Khadr and the Depravity Scaler
I’m following Omar Khadr’s sentencing hearing via Carol Rosenberg’s tweets. She’s a Miami journalist who has covered Guantanamo longer than any other reporter. The “jury” of U.S. military officers is engaged in the business determining the appropriate sentence for Mr. Khadr, who has pleaded guilty to five serious offences in this… curious process.
As of half an hour ago, a forensic psychiatrist, Michael Weiner is on the stand testifying as to whether Khadr is dangerous as “a violent jihadist.” The witness claims to have worked for 500-600 hours on the Khadr case, hired by the U.S. Department of Defence. According to Rosenberg:
Welner is telling jury about “risk assessment and future dangerousness,” explaining that he designed the Depravity Standard, sliding scale.
I don’t believe the DS will be applied to Mr. Khadr — it was raised, it would seem, as part of the process of qualifying Dr. Weiner as an expert.
Weiner runs a website and a blog called The Depravity Scale, where you can learn about this device. Evidently his efforts were sparked by the variety of terms used in U.S. criminal laws to designate certain acts as particularly worthy of condemnation. He says:
In efforts to minimize the arbitrariness of how courts define the worst of crimes, and to eliminate potential bias in capital and other criminal sentencing, the Depravity Scale research aims to distinguish the specific evidence – that is, the intents, actions, and attitudes of a given crime – that warrants the most severe sentences. The project will develop the Depravity Standard, which distinguishes not who is depraved, but rather, the degree of depravity of a specific crime. This research, therefore, will provide an instrument to the court that is race, gender, and socio-economic blind, and will lead to an objective, evidence-based instrument.

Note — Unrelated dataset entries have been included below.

(** The clock does not run backwards and stays in its range, and packets
    are of a size that an [int] can hold. *)
Fixpoint ordered (md now : Z) (ops : list op) : Prop :=
  match ops with
  | [] => True
  | o :: ops' =>
      now ≤ op_time o ∧ op_time o + md < 2 ^ 64
      ∧ (match o with Write _ c => zlen c < MAX_PACKET | _ => True end)
      ∧ ordered md (op_time o) ops'
  end.

Fixpoint end_time (now : Z) (ops : list op) : Z :=
  match ops with [] => now | o :: ops' => end_time (op_time o) ops' end.

Definition stamp p : Z * list Z := (entry_time p, contents p).

(** A packet and its delivery at a time *)
Definition delivers p (d : Z * list Z) : Prop := snd d = contents p ∧ release_time p ≤ fst d.

(** [W] was written and [O] was read so far. *)
Definition linked (sched : list Z) (md now : Z) (W O : list (Z * list Z)) q : Prop :=
  ∃ pout pdel used,
    queue_wf q ∧ ms_delay q = md
    ∧ W = stamp <$> (pout ++ pdel ++ packets q)
    ∧ Forall (fun p => release_time p = entry_time p + md) (pout ++ pdel ++ packets q)
    ∧ Forall2 delivers pout O
    ∧ delivered q = contents <$> pdel
    ∧ Forall (fun p => release_time p ≤ now) (pdel ++ waiting q)
    ∧ sched = used ++ schedule q ∧ Forall (fun s => s ≤ now) used
    ∧ octets pout + octets pdel + earned q ≤ services (length used).

Lemma Forall_le_mono {A} (f : A → Z) a b l :
  a ≤ b → Forall (fun x => f x ≤ a) l → Forall (fun x => f x ≤ b) l.
Proof. intros Hab Hl. eapply Forall_impl; [exact Hl|]. intros x Hx. cbn in *. lia. Qed.

Lemma linked_tick sched md now now' W O q :
  linked sched md now W O q → now ≤ now' →
  ∃ q', tick now' q = Ok q' ∧ linked sched md now' W O q'
    ∧ ∀ s, head (schedule q') = Some s → now' < s.
Proof.
  intros (pout & pdel & used & Hwf & Hmd & HW & Hrel & HO & Hdel & Hpast & Hsch & Hused & Hcap) Hle.
  pose proof Hpast as Hpast'. apply Forall_app in Hpast' as [Hpd Hwait].
  destruct (link_tick_spec now' q Hwf) as (q' & out & idle & used' & Htick & Hwf' & Hout & Hd & Hp & Hms & Hs & Hi & Hsc & Hu & Hh).
  { by eapply Forall_le_mono. }
  exists q'. split_and!; try done. exists pout, (pdel ++ out), (used ++ used').
  rewrite Hp in HW, Hrel. rewrite <- (app_assoc pdel out).
  conjs; try done; try congruence.
  - rewrite Hd, Hdel. by rewrite fmap_app.
  - rewrite <- app_assoc. apply Forall_app. split; [by eapply Forall_le_mono|done].
  - rewrite Hsch, Hsc. by rewrite app_assoc.
  - apply Forall_app. split; [by eapply (Forall_le_mono id)|done].
  - rewrite octets_app. unfold services in *. rewrite length_app, Nat2Z.inj_add. lia.
Qed.

Lemma linked_op sched md now W O q o ops :
  linked sched md now W O q → ordered md now (o :: ops) → 0 ≤ now → 0 ≤ md →
  Forall (fun s => s < now + 2 ^ 31) sched →
  ∃ out q', run_op o q = Ok (out, q')
    ∧ linked sched md (op_time o) (W ++ written [o]) (O ++ out) q'.
Proof.
  intros Hlk (Hle & Hmax & Hsz & _) Hnow Hmd0 Hsched. destruct o as [now' c|now'|now']; cbn in *.
  - eexists _, _. split; [done|]. rewrite app_nil_r.
    destruct Hlk as (pout & pdel & used & [Hl Hok] & Hmd & HW & Hrel & HO & Hdel & Hpast & Hsch & Hused & Hcap).
    set (p := mkDelayed now' (u64 (now' + ms_delay q)) c).
    assert (packets (write now' c q) = packets q ++ [p]) as Hp by (unfold packets; cbn; by rewrite app_assoc).
    exists pout, pdel, used. rewrite Hp, !app_assoc.
    conjs; try done.
    + split; [done|]. rewrite Hp. apply Forall_app. split; [done|]. by apply Forall_singleton.
    + rewrite fmap_app, HW, !app_assoc. done.
    + rewrite app_assoc in Hrel. apply Forall_app. split; [done|]. apply Forall_singleton. cbn.
      rewrite Hmd. rewrite uwrap_small; lia.
    + by eapply Forall_le_mono.
    + by eapply (Forall_le_mono id).
  - unfold read. destruct (linked_tick _ _ _ now' _ _ _ Hlk Hle) as (q' & -> & Hlk' & _).
    cbn [mbind result_bind]. eexists _, _. split; [done|]. rewrite app_nil_r.
    destruct Hlk' as (pout & pdel & used & [Hl Hok] & Hmd & HW & Hrel & HO & Hdel & Hpast & Hsch & Hused & Hcap).
    exists (pout ++ pdel), [], used. apply Forall_app in Hpast as [Hpd Hwt]. rewrite <- app_assoc.
    conjs; try done.
    + apply Forall2_app; [done|]. rewrite Hdel, <- list_fmap_compose. clear -Hpd.
      induction Hpd; cbn; constructor; try done.
    + rewrite octets_app. cbn. fold (earned q'). change (earned (set_delivered [] q')) with (earned q'). lia.
  - unfold wait_time. destruct (linked_tick _ _ _ now' _ _ _ Hlk Hle) as (q' & -> & Hlk' & Hh).
    cbn [mbind result_bind]. assert (∃ w, match schedule q' with
      | s :: _ => assert_that (0 <=? to_int (u64 (s - now'))) "schedule_wait >= 0" ≫= (fun _ => Ok (to_int (u64 (s - now'))))
      | [] => Ok INT_MAX end = Ok w) as [w ->].
    { destruct (schedule q') as [|s sc] eqn:Es; [eauto|]. specialize (Hh s eq_refl).
      destruct Hlk' as (? & ? & used & _ & _ & _ & _ & _ & _ & _ & Hsch & _). rewrite Hsch, Es in Hsched.
      apply Forall_app in Hsched as [_ Hs]. apply Forall_cons in Hs as [Hs _].
      rewrite (uwrap_small 64), to_int_small by lia. z_bools. cbn. eauto. }
    cbn [mbind result_bind]. eexists _, _. split; [done|]. by rewrite !app_nil_r.
Qed.

Lemma linked_run sched md ops now W O q :
  linked sched md now W O q → ordered md now ops → 0 ≤ now → 0 ≤ md →
  Forall (fun s => s < now + 2 ^ 31) sched →
  ∃ out q', run ops q = Ok (out, q')
    ∧ linked sched md (end_time now ops) (W ++ written ops) (O ++ out) q'.
Proof.
  revert now W O q. induction ops as [|o ops IH]; intros now W O q Hlk Hord Hnow Hmd Hs; cbn [run end_time].
  - exists [], q. by rewrite !app_nil_r.
  - pose proof Hord as (Hle & _ & _ & Hord').
    destruct (linked_op _ _ _ _ _ _ o ops Hlk Hord Hnow Hmd Hs) as (out & q1 & -> & Hlk1). cbn [mbind result_bind].
    destruct (IH (op_time o) (W ++ written [o]) (O ++ out) q1) as (rest & q' & -> & Hlk'); [done|done|lia|done| |].
    { eapply Forall_impl; [exact Hs|]. intros x ?. cbn in *. lia. }
    cbn [mbind result_bind]. exists (out ++ rest), q'. split; [done|].
    rewrite <- !app_assoc in Hlk'. unfold written in *. cbn in *. rewrite app_nil_r in Hlk'. exact Hlk'.
Qed.

(** The services up to a time *)
Definition services_until (now : Z) (sched : list Z) : Z :=
  SERVICE_PACKET_SIZE * zlen (filter (fun s => s ≤ now) sched).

In Phase B and Phase C of this project, all members of the general public are urged to include your personal input on features of potentially “depraved” crimes that we are studying, in order to arrive ncorporating [sic] a public consensus. As such, this is the first project ever developed that invites citizen input to shape a future science instrument for courts, and the first project ever developed in which citizens shape future criminal sentencing standards.
Science is truly a wonderful thing, especially when prayed in aid of justice.
I wonder if the Depravity Scaler is also age blind, or would it take into account someone being a child soldier forced into combat?